▶ _Exercise description_: List each line of the data that holds the string "Global", please.
Available records Block Start
(** * Dependency extraction and clustering pipeline

    A shallow embedding of the dependency normaliser, the repository
    aggregator ([functions/collect.py]), the feature-matrix builder, the
    elbow method ([functions/cluster.py]) and the cluster summariser
    ([main.py]), followed by the properties proved about them.

    Conventions.
    - A Python [str] is a [string]; every character stands for the code
      point of the same number (code points below 256).  [isspace],
      [splitlines] and [lower] are Python's, restricted to that range.
    - A Python [dict] is an association list in insertion order whose keys
      are pairwise distinct; a [set] is a [gset].
    - Code that can raise returns a [result]; [try_except] is
      [try: ... except Exception: ...].
    - Library calls the source makes ([ast.literal_eval], [toml.loads],
      [ConfigParser], [KMeans]) are fields of an interface class. *)

From Stdlib Require Import ZArith QArith Ascii String List Sorted Permutation Lia.
From stdpp Require Import base list strings gmap sorting pretty.

Local Open Scope bool_scope.
Set Warnings "-register-all,-clear-no-such-hyp".

(** ** Exceptions *)

Inductive exn : Type :=
  | TypeError
  | AttributeError
  | KeyError
  | ValueError
  | SyntaxError
  | ParsingError
  | MissingSectionHeaderError
  | TomlDecodeError
  | NoOptionError
  | UnknownObjectException
  | OtherError (msg : string).

Inductive result (A : Type) : Type :=
  | Ok (a : A)
  | Raise (e : exn).
Arguments Ok {A} a.
Arguments Raise {A} e.

Global Instance result_ret : MRet result := λ A a, Ok a.

Global Instance result_bind : MBind result := λ A B k m,
  match m with
  | Ok a => k a
  | Raise e => Raise e
  end.

Global Instance result_fmap : FMap result := λ A B f m,
  match m with
  | Ok a => Ok (f a)
  | Raise e => Raise e
  end.

(** [try: body  except Exception: handler] *)
Definition try_except {A} (body : result A) (handler : result A) : result A :=
  match body with
  | Ok a => Ok a
  | Raise _ => handler
  end.

Definition raises {A} (m : result A) : bool :=
  match m with Ok _ => false | Raise _ => true end.

(** ** Python string primitives *)

Definition code (c : ascii) : N := N_of_ascii c.

(** [str.isspace] on one character; it is also the class [\s] of [re]. *)
Definition isspace (c : ascii) : bool :=
  let n := code c in
  ((9 <=? n) && (n <=? 13) || (28 <=? n) && (n <=? 32)
   || (n =? 133) || (n =? 160))%N.

(** The line boundaries of [str.splitlines]. *)
Definition is_linebreak (c : ascii) : bool :=
  let n := code c in
  ((10 <=? n) && (n <=? 13) || (28 <=? n) && (n <=? 30) || (n =? 133))%N.

Definition lower_char (c : ascii) : ascii :=
  let n := code c in
  if ((65 <=? n) && (n <=? 90)
      || (192 <=? n) && (n <=? 222) && negb (n =? 215))%N
  then ascii_of_N (n + 32) else c.

(** [s.lower()] *)
Fixpoint lower (s : string) : string :=
  match s with
  | EmptyString => EmptyString
  | String c s' => String (lower_char c) (lower s')
  end.

Definition is_empty (s : string) : bool :=
  match s with EmptyString => true | _ => false end.

(** [s.startswith(p)] *)
Fixpoint startswith (p s : string) : bool :=
  match p, s with
  | EmptyString, _ => true
  | String a p', String b s' => if Ascii.eqb a b then startswith p' s' else false
  | String _ _, EmptyString => false
  end.

(** [s.endswith(p)] *)
Fixpoint endswith (p s : string) : bool :=
  if String.eqb p s then true
  else match s with
       | EmptyString => false
       | String _ s' => endswith p s'
       end.

(** [p in s] for two strings *)
Fixpoint contains (p s : string) : bool :=
  if startswith p s then true
  else match s with
       | EmptyString => false
       | String _ s' => contains p s'
       end.

Fixpoint lstrip (s : string) : string :=
  match s with
  | EmptyString => EmptyString
  | String c s' => if isspace c then lstrip s' else s
  end.

Fixpoint rstrip (s : string) : string :=
  match s with
  | EmptyString => EmptyString
  | String c s' =>
      let r := rstrip s' in
      if isspace c && is_empty r then EmptyString else String c r
  end.

(** [s.strip()] *)
Definition strip (s : string) : string := rstrip (lstrip s).

(** [s.splitlines()]: [cur] is the line being read, reversed.  A carriage
    return directly followed by a line feed is one boundary; the text after
    the last boundary is a line only when it is not empty. *)
Fixpoint rev_string (acc s : string) : string :=
  match s with
  | EmptyString => acc
  | String c s' => rev_string (String c acc) s'
  end.

Fixpoint splitlines_from (cur : string) (s : string) : list string :=
  match s with
  | EmptyString => if is_empty cur then [] else [rev_string "" cur]
  | String c rest =>
      if is_linebreak c then
        rev_string "" cur ::
          match rest with
          | String d rest' =>
              if (code c =? 13)%N && (code d =? 10)%N
              then splitlines_from "" rest'
              else splitlines_from "" rest
          | EmptyString => splitlines_from "" rest
          end
      else splitlines_from (String c cur) rest
  end.

Definition splitlines (s : string) : list string := splitlines_from "" s.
Available records Block End
▶ _Response to this exercise_:
Global Instance result_ret : MRet result := λ A a, Ok a.
Global Instance result_bind : MBind result := λ A B k m,
Global Instance result_fmap : FMap result := λ A B f m,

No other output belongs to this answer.